— Task goal —
Write out the stretch of lines below that begins at the line with "Definition cons_len (st" and ends at the line with "0 <= cons_rpos", including both, exactly as given and nothing more.

[Saved entries]
——————————

Lemma cga_putc_with_ok blanks c st :
  (forall st, cga_ok st -> cga_ok (blanks st)) -> cga_ok st -> cga_ok (cga_putc_with blanks c st).
Proof.
  intros Hbl Hok. unfold cga_putc_with. cbv zeta.
  set (c' := if Z.ldiff c 255 =? 0 then c .| 1792 else c). clearbody c'.
  rewrite !outb_ok.
  match goal with |- cga_ok (if CRT_SIZE <=? crt_pos ?s then _ else _) => set (st1 := s) end.
  assert (H1 : 0 <= crt_pos st1 <= CRT_SIZE /\ forall i, is_Some (crt_buf st1 !! i) -> 0 <= i < CRT_SIZE).
  { unfold st1. clear st1. destruct Hok as [Hp Hb]. destruct (_ =? 8).
    - destruct (Z.ltb_spec 0 (crt_pos st)); simpl; [|split; [clia|done]].
      split; [clia|]. apply insert_dom_ok; [clia|done].
    - destruct (_ || _); simpl.
      + split; [|done]. destruct (_ =? 10).
        * rewrite u16_small by clia. dlia.
        * dlia.
      + destruct (_ =? 9).
        * destruct (Hbl st (conj Hp Hb)). split; [lia|done].
        * simpl. rewrite u16_small by clia. split; [clia|]. by apply insert_dom_ok. }
  destruct H1 as [Hp Hb]. destruct (Z.leb_spec CRT_SIZE (crt_pos st1)).
  - split; simpl; [rewrite u16_small by clia; clia|]. intros i. by apply crt_scroll_dom.
  - split; [lia|done].
Qed.

Lemma cons_putc_ok c st : cga_ok st -> cga_ok (cons_putc c st).
Proof.
  intros Hok. unfold cons_putc, cga_putc. apply cga_putc_with_ok; [|done].
  assert (Hb : forall st, cga_ok st -> cga_ok (cons_putc_blank st)).
  { intros. unfold cons_putc_blank. by apply cga_putc_with_ok. }
  intros. simpl. auto 10.
Qed.

(** ** The input buffer is a queue *)

(** The characters that wait between [rpos] and [wpos]. *)
Definition cons_len (st : console) : Z := (cons_wpos st - cons_rpos st) mod CONSBUFSIZE.
Definition cons_contents (st : console) : list Z :=
  map (fun k => rd (cons_buf st) ((cons_rpos st + k) mod CONSBUFSIZE)) (seqZ 0 (cons_len st)).
Definition ring_ok (st : console) : Prop :=
  0 <= cons_rpos st < CONSBUFSIZE /\ 0 <= cons_wpos st < CONSBUFSIZE.

Lemma enqueue_ring_ok c st : ring_ok st -> ring_ok (cons_enqueue c st).
Proof.
  intros [Hr Hw]. split; simpl; [done|].
  destruct (Z.eqb_spec (cons_wpos st + 1) CONSBUFSIZE); clia.
Qed.

Lemma enqueue_len c st :
  ring_ok st -> cons_len st < CONSBUFSIZE - 1 -> cons_len (cons_enqueue c st) = cons_len st + 1.
Proof.
  intros [Hr Hw]. unfold cons_len. simpl. cc.
  destruct (Z.eqb_spec (cons_wpos st + 1) 512); dlia.
Qed.

Lemma enqueue_contents c st :
  ring_ok st -> cons_len st < CONSBUFSIZE - 1 ->
  cons_contents (cons_enqueue c st) = cons_contents st ++ [u8 c].
Proof.
  intros Hok Hlen. assert (Hok' := Hok). destruct Hok' as [Hr Hw].
  unfold cons_contents. rewrite enqueue_len by done.
  assert (Hl0 : 0 <= cons_len st) by (unfold cons_len; dlia).
  rewrite seqZ_app, map_app by lia. f_equal.
  - apply map_ext_in. intros k Hk. apply list_elem_of_In, elem_of_seqZ in Hk. simpl.
    unfold rd. rewrite lookup_insert_ne; [done|].
    unfold cons_len in *. intros Heq. dlia.
  - rewrite Z.add_0_l, seqZ_cons, seqZ_nil by lia. cbn [map]. unfold rd.
    cbn [cons_buf cons_rpos cons_enqueue set_cons_wpos set_cons_buf].
    replace ((cons_rpos st + cons_len st) mod CONSBUFSIZE) with (cons_wpos st).
    2:{ unfold cons_len. cc. dlia. }
    by rewrite lookup_insert_eq.
Qed.

(** When 511 characters wait, one more makes the buffer look empty. *)
Lemma enqueue_overrun c st :
  ring_ok st -> cons_len st = CONSBUFSIZE - 1 -> cons_contents (cons_enqueue c st) = [].
Proof.
  intros [Hr Hw] Hlen. unfold cons_contents.
  replace (cons_len (cons_enqueue c st)) with 0; [done|].
  revert Hlen. unfold cons_len. simpl. cc. destruct (Z.eqb_spec (cons_wpos st + 1) 512); dlia.
Qed.

(** Output leaves the input buffer alone. *)
Definition same_ring (st st' : console) : Prop :=
  cons_buf st' = cons_buf st /\ cons_rpos st' = cons_rpos st /\ cons_wpos st' = cons_wpos st /\
  kbd_shift st' = kbd_shift st.

Lemma same_ring_trans st1 st2 st3 : same_ring st1 st2 -> same_ring st2 st3 -> same_ring st1 st3.
Proof. unfold same_ring. intros (-> & -> & -> & ->) (-> & -> & -> & ->). done. Qed.

Lemma cga_putc_with_ring blanks c st :
  (forall st, same_ring st (blanks st)) -> same_ring st (cga_putc_with blanks c st).
Proof.
  intros Hb. unfold cga_putc_with. cbv zeta. specialize (Hb st).
  repeat case_match; simpl; (done || apply Hb).
Qed.

Lemma cons_putc_ring c st : same_ring st (cons_putc c st).
Proof.
  unfold cons_putc, cga_putc. eapply same_ring_trans; [|apply cga_putc_with_ring]; [done|].
  assert (Hb : forall st, same_ring st (cons_putc_blank st)).
  { intros st'. unfold cons_putc_blank.
    eapply same_ring_trans; [|apply cga_putc_with_ring]; done. }
  intros st'. simpl. repeat (eapply same_ring_trans; [|apply Hb]). done.
Qed.

Lemma outb_ring port v st : same_ring st (outb port v st).
Proof. done. Qed.

Lemma cputs_ring s st : same_ring st (cputs s st).
Proof.
  unfold cputs. revert st. induction s as [|c s IH]; intros st; simpl; [done|].
  eapply same_ring_trans; [apply cons_putc_ring|apply IH].
Qed.

(** *** Characters of the keyboard *)

Lemma table_range row des i n :
  Forall (fun v => 0 <= v <= n) row -> Forall (fun p => 0 <= snd p <= n) des -> 0 <= n ->
  0 <= Kbd.table row des i <= n.
Proof.
  intros Hr Hd Hn. unfold Kbd.table. destruct (list_find _ _) as [[k [a v]]|] eqn:Hf.
  - apply list_find_Some in Hf as [Hk _]. rewrite Forall_lookup in Hd. by apply Hd in Hk.
  - destruct (decide (Z.to_nat i < length row)%nat) as [Hlt|Hge].
    + rewrite Forall_forall in Hr. apply Hr, list_elem_of_In. by apply nth_In.
    + rewrite nth_overflow by lia. lia.
Qed.

Lemma charcode_range k x : 0 <= Kbd.charcode k x <= 255.
Proof.
  unfold Kbd.charcode, Kbd.normalmap, Kbd.shiftmap, Kbd.ctlmap.
  repeat case_match; apply table_range; try lia;
    by apply (bool_decide_unpack _); vm_compute.
Qed.

Lemma kbd_decode_range shift x : 0 <= (kbd_decode shift x).1 <= 255.
Proof.
  unfold kbd_decode. destruct (x =? 0xE0); [simpl; lia|]. destruct (truth _); [simpl; lia|].
  set (p := if truth (shift .& Kbd.E0ESC) then _ else _). destruct p as [y sh]. cbv zeta.
  match goal with |- context [Kbd.charcode ?a ?b] => pose proof (charcode_range a b) as Hc;
    generalize dependent (Kbd.charcode a b) end.
  intros c Hc. cbn [fst].
  destruct (truth _); [|lia].
  destruct (Z.leb_spec 97 c), (Z.leb_spec c 122), (Z.leb_spec 65 c), (Z.leb_spec c 90);
    cbn [andb]; lia.
Qed.

(** The characters the keyboard delivers until a byte of the mouse, or nothing, waits. *)
Fixpoint kbd_chars (shift : Z) (q : list (Z * Z)) : list Z :=
  match q with
  | [] => []
  | (st, x) :: q =>
      if (u8 st .& Kbd.KBS_DIB =? 0) || truth (u8 st .& 0x20) then []
      else
        let '(c, shift) := kbd_decode shift (u8 x) in
        (if c =? 0 then [] else [c]) ++ kbd_chars shift q
  end.

Definition serial_chars (q : list Z) : list Z := filter (fun c => c <> 0) (map u8 q).

(** *** Polling appends the delivered characters *)

Lemma contents_length st : ring_ok st -> Z.of_nat (length (cons_contents st)) = cons_len st.
Proof.
  intros _. unfold cons_contents. rewrite length_map, length_seqZ, Z2Nat.id; [done|].
  unfold cons_len. dlia.
Qed.

Lemma ring_same st st' :
  same_ring st st' -> ring_ok st ->
  ring_ok st' /\ cons_contents st' = cons_contents st /\ cons_len st' = cons_len st.
Proof.
  intros (Hb & Hr & Hw & _) Hok. unfold ring_ok, cons_contents, cons_len. rewrite Hb, Hr, Hw. done.
Qed.

Lemma serial_loop q fuel d :
  serial_in d = q -> (length q < fuel)%nat -> ring_ok (cons d) ->
  cons_len (cons d) + Z.of_nat (length (serial_chars q)) < CONSBUFSIZE ->
  exists d', cons_intr fuel serial_proc_data d = Some d' /\ ring_ok (cons d') /\
    cons_contents (cons d') = cons_contents (cons d) ++ serial_chars q /\
    i8042 d' = i8042 d /\ kbd_shift (cons d') = kbd_shift (cons d).
Proof.
  revert fuel d. induction q as [|x q IH]; intros fuel d Hq Hf Hok Hlen.
  - destruct fuel as [|fuel]; [simpl in Hf; lia|]. exists d. simpl.
    unfold serial_proc_data. rewrite Hq. split_and!; [done..|by rewrite app_nil_r|done|done].
  - destruct fuel as [|fuel]; [simpl in Hf; lia|]. simpl in Hf. cbn [cons_intr].
    unfold serial_proc_data at 1. rewrite Hq. pose proof (u8_range x).
    destruct (Z.eqb_spec (u8 x) (-1)); [lia|].
    unfold serial_chars in *. cbn [map] in *. rewrite filter_cons in *.
    destruct (Z.eqb_spec (u8 x) 0) as [H0|H0].
    + rewrite decide_False in * by (by intros []).
      apply (IH fuel (set_serial_in q d)); [done|lia|done..].
    + rewrite decide_True in * by done. rewrite length_cons in Hlen.
      destruct (IH fuel (upd_cons (cons_enqueue (u8 x)) (set_serial_in q d)))
        as (d' & Hd' & Hok' & Hc' & Hi & Hs); [done|lia|by apply enqueue_ring_ok| |].
      { simpl. rewrite enqueue_len by (auto; lia). lia. }
      exists d'. split; [done|]. split; [done|]. rewrite Hc'. split; [|done].
      simpl. rewrite enqueue_contents by (auto; lia).
      rewrite <- app_assoc. simpl. rewrite (u8_small (u8 x)) by lia. done.
Qed.

Lemma kbd_loop q fuel d :
  i8042 d = q -> (length q < fuel)%nat -> ring_ok (cons d) ->
  cons_len (cons d) + Z.of_nat (length (kbd_chars (kbd_shift (cons d)) q)) < CONSBUFSIZE ->
  exists d', cons_intr fuel kbd_proc_data d = Some d' /\ ring_ok (cons d') /\
    cons_contents (cons d') = cons_contents (cons d) ++ kbd_chars (kbd_shift (cons d)) q.
Proof.
  revert fuel d. induction q as [|[st x] q IH]; intros fuel d Hq Hf Hok Hlen.
  - destruct fuel as [|fuel]; [simpl in Hf; lia|]. exists d. simpl.
    unfold kbd_proc_data, inb_status. rewrite Hq. simpl. by rewrite app_nil_r.
  - destruct fuel as [|fuel]; [simpl in Hf; lia|]. simpl in Hf. cbn [cons_intr kbd_chars] in *.
    unfold kbd_proc_data at 1, inb_status, inb_data. rewrite Hq.
    destruct (u8 st .& Kbd.KBS_DIB =? 0); simpl; [exists d; by rewrite app_nil_r|].
    destruct (truth (u8 st .& 0x20)); simpl; [exists d; by rewrite app_nil_r|].
    simpl in Hlen. pose proof (kbd_decode_range (kbd_shift (cons d)) (u8 x)) as Hc.
    destruct (kbd_decode (kbd_shift (cons d)) (u8 x)) as [c sh]. cbn [fst] in Hc.
    set (d1 := upd_cons (set_kbd_shift sh) (set_i8042 q d)).
    set (d2 := if _ && _ then _ else d1).
    assert (Hd2 : same_ring (set_kbd_shift sh (cons d)) (cons d2) /\ i8042 d2 = q).
    { unfold d2. destruct (_ && _); [|done]. split; [|done].
      eapply same_ring_trans; [apply (cputs_ring rebooting)|apply outb_ring]. }
    destruct Hd2 as [Hring Hq2].
    assert (Hok0 : ring_ok (set_kbd_shift sh (cons d))) by done.
    destruct (ring_same _ _ Hring Hok0) as (Hok2 & Hc2 & Hl2).
    assert (Hs2 : kbd_shift (cons d2) = sh) by apply Hring.
    destruct (Z.eqb_spec c (-1)); [lia|].
    destruct (Z.eqb_spec c 0) as [->|H0].
    + destruct (IH fuel d2) as (d' & Hd' & Hok' & Hc'); [done|lia|done| |].
      { rewrite Hl2, Hs2. done. }
      exists d'. split; [done|]. split; [done|]. by rewrite Hc', Hc2, Hs2.
    + rewrite length_app in Hlen. simpl in Hlen.
      assert (Hl2' : cons_len (cons d2) = cons_len (cons d)) by (rewrite Hl2; done).
      destruct (IH fuel (upd_cons (cons_enqueue c) d2)) as (d' & Hd' & Hok' & Hc');
        [done|lia|by apply enqueue_ring_ok| |].
      { simpl. rewrite enqueue_len by (auto; lia). rewrite Hs2. lia. }
      exists d'. split; [done|]. split; [done|]. rewrite Hc'. simpl.
      rewrite enqueue_contents by (auto; lia). rewrite Hc2, Hs2, <- app_assoc. simpl.
      by rewrite u8_small by lia.
Qed.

——————————

— Expected output —
Definition cons_len (st : console) : Z := (cons_wpos st - cons_rpos st) mod CONSBUFSIZE.
Definition cons_contents (st : console) : list Z :=
  map (fun k => rd (cons_buf st) ((cons_rpos st + k) mod CONSBUFSIZE)) (seqZ 0 (cons_len st)).
Definition ring_ok (st : console) : Prop :=
  0 <= cons_rpos st < CONSBUFSIZE /\ 0 <= cons_wpos st < CONSBUFSIZE.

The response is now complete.